EXTRACTED DATA:
-=-=-

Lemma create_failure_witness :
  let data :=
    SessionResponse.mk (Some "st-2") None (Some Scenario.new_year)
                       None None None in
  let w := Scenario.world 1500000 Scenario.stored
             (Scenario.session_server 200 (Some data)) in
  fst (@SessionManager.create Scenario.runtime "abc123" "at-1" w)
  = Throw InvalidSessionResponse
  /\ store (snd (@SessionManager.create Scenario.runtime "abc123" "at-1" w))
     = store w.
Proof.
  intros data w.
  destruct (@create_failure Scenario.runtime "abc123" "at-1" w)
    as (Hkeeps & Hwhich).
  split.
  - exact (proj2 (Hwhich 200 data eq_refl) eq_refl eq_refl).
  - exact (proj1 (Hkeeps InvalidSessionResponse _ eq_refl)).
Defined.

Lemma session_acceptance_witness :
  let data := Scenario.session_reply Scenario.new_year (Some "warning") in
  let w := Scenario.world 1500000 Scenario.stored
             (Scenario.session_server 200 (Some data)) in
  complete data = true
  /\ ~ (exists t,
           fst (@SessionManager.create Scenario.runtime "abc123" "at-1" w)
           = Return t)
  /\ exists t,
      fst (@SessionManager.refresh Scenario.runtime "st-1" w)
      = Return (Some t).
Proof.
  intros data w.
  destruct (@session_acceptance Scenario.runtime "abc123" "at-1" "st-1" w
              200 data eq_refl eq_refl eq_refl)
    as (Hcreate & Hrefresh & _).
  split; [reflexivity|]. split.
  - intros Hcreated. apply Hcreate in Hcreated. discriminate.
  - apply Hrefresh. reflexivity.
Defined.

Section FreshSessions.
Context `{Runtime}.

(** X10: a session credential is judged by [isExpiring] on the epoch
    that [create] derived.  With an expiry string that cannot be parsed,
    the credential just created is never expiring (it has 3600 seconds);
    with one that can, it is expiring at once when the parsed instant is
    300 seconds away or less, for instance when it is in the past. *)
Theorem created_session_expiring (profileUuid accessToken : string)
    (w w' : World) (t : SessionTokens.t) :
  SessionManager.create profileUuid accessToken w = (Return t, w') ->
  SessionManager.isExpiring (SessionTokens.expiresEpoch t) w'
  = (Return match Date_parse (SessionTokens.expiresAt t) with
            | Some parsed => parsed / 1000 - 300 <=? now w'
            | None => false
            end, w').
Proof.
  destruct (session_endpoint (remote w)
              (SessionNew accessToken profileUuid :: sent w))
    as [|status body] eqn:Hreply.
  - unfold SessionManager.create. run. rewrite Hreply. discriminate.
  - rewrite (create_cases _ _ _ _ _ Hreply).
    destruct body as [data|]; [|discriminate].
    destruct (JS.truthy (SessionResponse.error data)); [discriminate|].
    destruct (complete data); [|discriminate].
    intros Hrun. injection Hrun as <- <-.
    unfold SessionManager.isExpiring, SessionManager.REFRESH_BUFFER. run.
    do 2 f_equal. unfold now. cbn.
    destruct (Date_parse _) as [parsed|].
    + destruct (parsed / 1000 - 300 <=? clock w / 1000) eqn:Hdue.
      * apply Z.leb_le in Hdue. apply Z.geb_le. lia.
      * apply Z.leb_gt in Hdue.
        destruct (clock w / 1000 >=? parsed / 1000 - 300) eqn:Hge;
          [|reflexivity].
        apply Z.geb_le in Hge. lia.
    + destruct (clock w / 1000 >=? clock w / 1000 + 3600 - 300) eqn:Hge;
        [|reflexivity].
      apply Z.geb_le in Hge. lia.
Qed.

-=-=-

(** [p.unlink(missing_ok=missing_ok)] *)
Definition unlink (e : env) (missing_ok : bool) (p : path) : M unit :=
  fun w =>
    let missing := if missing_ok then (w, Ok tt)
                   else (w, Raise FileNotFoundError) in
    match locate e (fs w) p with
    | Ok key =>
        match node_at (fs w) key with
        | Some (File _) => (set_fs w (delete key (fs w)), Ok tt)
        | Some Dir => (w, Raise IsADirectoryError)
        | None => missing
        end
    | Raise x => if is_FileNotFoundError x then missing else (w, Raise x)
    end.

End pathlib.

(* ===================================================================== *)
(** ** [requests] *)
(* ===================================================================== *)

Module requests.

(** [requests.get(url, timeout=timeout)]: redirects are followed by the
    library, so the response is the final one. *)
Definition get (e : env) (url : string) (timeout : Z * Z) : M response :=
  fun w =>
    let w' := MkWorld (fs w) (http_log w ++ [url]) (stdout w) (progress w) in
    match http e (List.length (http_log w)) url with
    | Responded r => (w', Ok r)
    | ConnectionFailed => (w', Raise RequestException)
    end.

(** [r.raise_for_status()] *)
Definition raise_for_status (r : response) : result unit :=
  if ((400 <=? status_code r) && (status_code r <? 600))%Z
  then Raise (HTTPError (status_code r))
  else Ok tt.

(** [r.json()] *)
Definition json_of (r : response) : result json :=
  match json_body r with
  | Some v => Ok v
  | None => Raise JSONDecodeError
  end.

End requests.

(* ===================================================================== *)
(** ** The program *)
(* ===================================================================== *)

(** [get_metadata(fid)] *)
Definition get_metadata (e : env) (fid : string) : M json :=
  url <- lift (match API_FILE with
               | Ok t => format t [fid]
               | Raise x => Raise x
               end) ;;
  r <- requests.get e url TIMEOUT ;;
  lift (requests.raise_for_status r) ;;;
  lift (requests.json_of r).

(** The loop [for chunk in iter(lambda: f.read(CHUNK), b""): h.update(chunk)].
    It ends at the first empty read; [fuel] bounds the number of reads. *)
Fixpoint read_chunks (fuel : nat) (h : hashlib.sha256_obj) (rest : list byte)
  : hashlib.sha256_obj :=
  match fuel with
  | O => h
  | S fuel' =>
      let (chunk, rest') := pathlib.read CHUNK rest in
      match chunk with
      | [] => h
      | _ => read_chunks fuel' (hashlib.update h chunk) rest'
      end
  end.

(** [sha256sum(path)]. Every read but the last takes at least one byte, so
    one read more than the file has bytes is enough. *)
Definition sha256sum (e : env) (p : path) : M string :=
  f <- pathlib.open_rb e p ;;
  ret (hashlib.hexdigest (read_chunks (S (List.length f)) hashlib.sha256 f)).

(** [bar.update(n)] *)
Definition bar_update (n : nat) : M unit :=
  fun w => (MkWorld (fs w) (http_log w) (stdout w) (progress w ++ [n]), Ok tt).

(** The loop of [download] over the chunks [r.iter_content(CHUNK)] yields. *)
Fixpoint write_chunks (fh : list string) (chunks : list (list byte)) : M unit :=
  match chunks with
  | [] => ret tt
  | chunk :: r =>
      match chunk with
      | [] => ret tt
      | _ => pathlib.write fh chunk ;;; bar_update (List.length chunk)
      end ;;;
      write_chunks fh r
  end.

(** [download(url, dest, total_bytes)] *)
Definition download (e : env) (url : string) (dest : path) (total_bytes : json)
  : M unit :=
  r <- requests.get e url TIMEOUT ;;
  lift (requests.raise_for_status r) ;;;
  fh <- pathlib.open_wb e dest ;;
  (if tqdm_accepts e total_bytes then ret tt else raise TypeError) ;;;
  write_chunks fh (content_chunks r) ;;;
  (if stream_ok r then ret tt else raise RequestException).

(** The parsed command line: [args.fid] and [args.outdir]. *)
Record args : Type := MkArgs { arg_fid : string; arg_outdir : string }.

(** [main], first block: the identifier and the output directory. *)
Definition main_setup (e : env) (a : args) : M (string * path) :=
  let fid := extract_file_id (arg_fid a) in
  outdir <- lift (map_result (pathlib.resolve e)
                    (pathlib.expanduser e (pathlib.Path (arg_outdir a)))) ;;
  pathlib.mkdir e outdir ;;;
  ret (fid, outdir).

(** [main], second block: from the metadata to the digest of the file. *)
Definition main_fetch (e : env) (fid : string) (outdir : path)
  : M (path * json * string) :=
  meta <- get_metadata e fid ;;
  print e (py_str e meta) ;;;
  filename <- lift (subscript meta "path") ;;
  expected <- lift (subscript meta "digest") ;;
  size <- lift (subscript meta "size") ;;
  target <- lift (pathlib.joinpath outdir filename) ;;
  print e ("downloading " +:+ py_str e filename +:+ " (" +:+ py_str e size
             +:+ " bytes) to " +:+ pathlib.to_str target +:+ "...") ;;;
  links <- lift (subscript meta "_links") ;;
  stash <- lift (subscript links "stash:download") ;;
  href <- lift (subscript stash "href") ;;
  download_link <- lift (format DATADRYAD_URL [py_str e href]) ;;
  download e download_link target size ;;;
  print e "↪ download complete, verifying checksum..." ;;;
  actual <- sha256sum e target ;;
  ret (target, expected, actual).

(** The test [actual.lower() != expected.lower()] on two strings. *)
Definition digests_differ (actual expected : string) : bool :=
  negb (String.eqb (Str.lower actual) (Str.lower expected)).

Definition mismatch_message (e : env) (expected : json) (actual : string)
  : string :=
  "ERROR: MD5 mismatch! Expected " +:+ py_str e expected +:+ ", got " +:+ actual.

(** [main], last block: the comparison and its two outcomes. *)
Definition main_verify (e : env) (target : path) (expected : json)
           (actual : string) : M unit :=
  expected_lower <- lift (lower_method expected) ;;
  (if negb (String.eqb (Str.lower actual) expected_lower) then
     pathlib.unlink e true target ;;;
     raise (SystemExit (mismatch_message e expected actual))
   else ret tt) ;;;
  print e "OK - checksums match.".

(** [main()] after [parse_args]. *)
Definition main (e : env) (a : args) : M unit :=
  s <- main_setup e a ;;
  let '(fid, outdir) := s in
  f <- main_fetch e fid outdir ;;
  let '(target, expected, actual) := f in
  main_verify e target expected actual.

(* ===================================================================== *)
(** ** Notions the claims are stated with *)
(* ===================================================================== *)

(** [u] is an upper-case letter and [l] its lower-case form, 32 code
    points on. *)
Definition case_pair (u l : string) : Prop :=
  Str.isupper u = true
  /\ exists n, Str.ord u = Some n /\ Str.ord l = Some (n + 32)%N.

-=-=-

WORK TO COMPLETE: Where the listing above has a line with "f <- pathlib.open_rb e p ;;", start there, and output every line exactly through the line with "links <- lift", which is also included.

EXERCISE SOLUTION:
  f <- pathlib.open_rb e p ;;
  ret (hashlib.hexdigest (read_chunks (S (List.length f)) hashlib.sha256 f)).

(** [bar.update(n)] *)
Definition bar_update (n : nat) : M unit :=
  fun w => (MkWorld (fs w) (http_log w) (stdout w) (progress w ++ [n]), Ok tt).

(** The loop of [download] over the chunks [r.iter_content(CHUNK)] yields. *)
Fixpoint write_chunks (fh : list string) (chunks : list (list byte)) : M unit :=
  match chunks with
  | [] => ret tt
  | chunk :: r =>
      match chunk with
      | [] => ret tt
      | _ => pathlib.write fh chunk ;;; bar_update (List.length chunk)
      end ;;;
      write_chunks fh r
  end.

(** [download(url, dest, total_bytes)] *)
Definition download (e : env) (url : string) (dest : path) (total_bytes : json)
  : M unit :=
  r <- requests.get e url TIMEOUT ;;
  lift (requests.raise_for_status r) ;;;
  fh <- pathlib.open_wb e dest ;;
  (if tqdm_accepts e total_bytes then ret tt else raise TypeError) ;;;
  write_chunks fh (content_chunks r) ;;;
  (if stream_ok r then ret tt else raise RequestException).

(** The parsed command line: [args.fid] and [args.outdir]. *)
Record args : Type := MkArgs { arg_fid : string; arg_outdir : string }.

(** [main], first block: the identifier and the output directory. *)
Definition main_setup (e : env) (a : args) : M (string * path) :=
  let fid := extract_file_id (arg_fid a) in
  outdir <- lift (map_result (pathlib.resolve e)
                    (pathlib.expanduser e (pathlib.Path (arg_outdir a)))) ;;
  pathlib.mkdir e outdir ;;;
  ret (fid, outdir).

(** [main], second block: from the metadata to the digest of the file. *)
Definition main_fetch (e : env) (fid : string) (outdir : path)
  : M (path * json * string) :=
  meta <- get_metadata e fid ;;
  print e (py_str e meta) ;;;
  filename <- lift (subscript meta "path") ;;
  expected <- lift (subscript meta "digest") ;;
  size <- lift (subscript meta "size") ;;
  target <- lift (pathlib.joinpath outdir filename) ;;
  print e ("downloading " +:+ py_str e filename +:+ " (" +:+ py_str e size
             +:+ " bytes) to " +:+ pathlib.to_str target +:+ "...") ;;;
  links <- lift (subscript meta "_links") ;;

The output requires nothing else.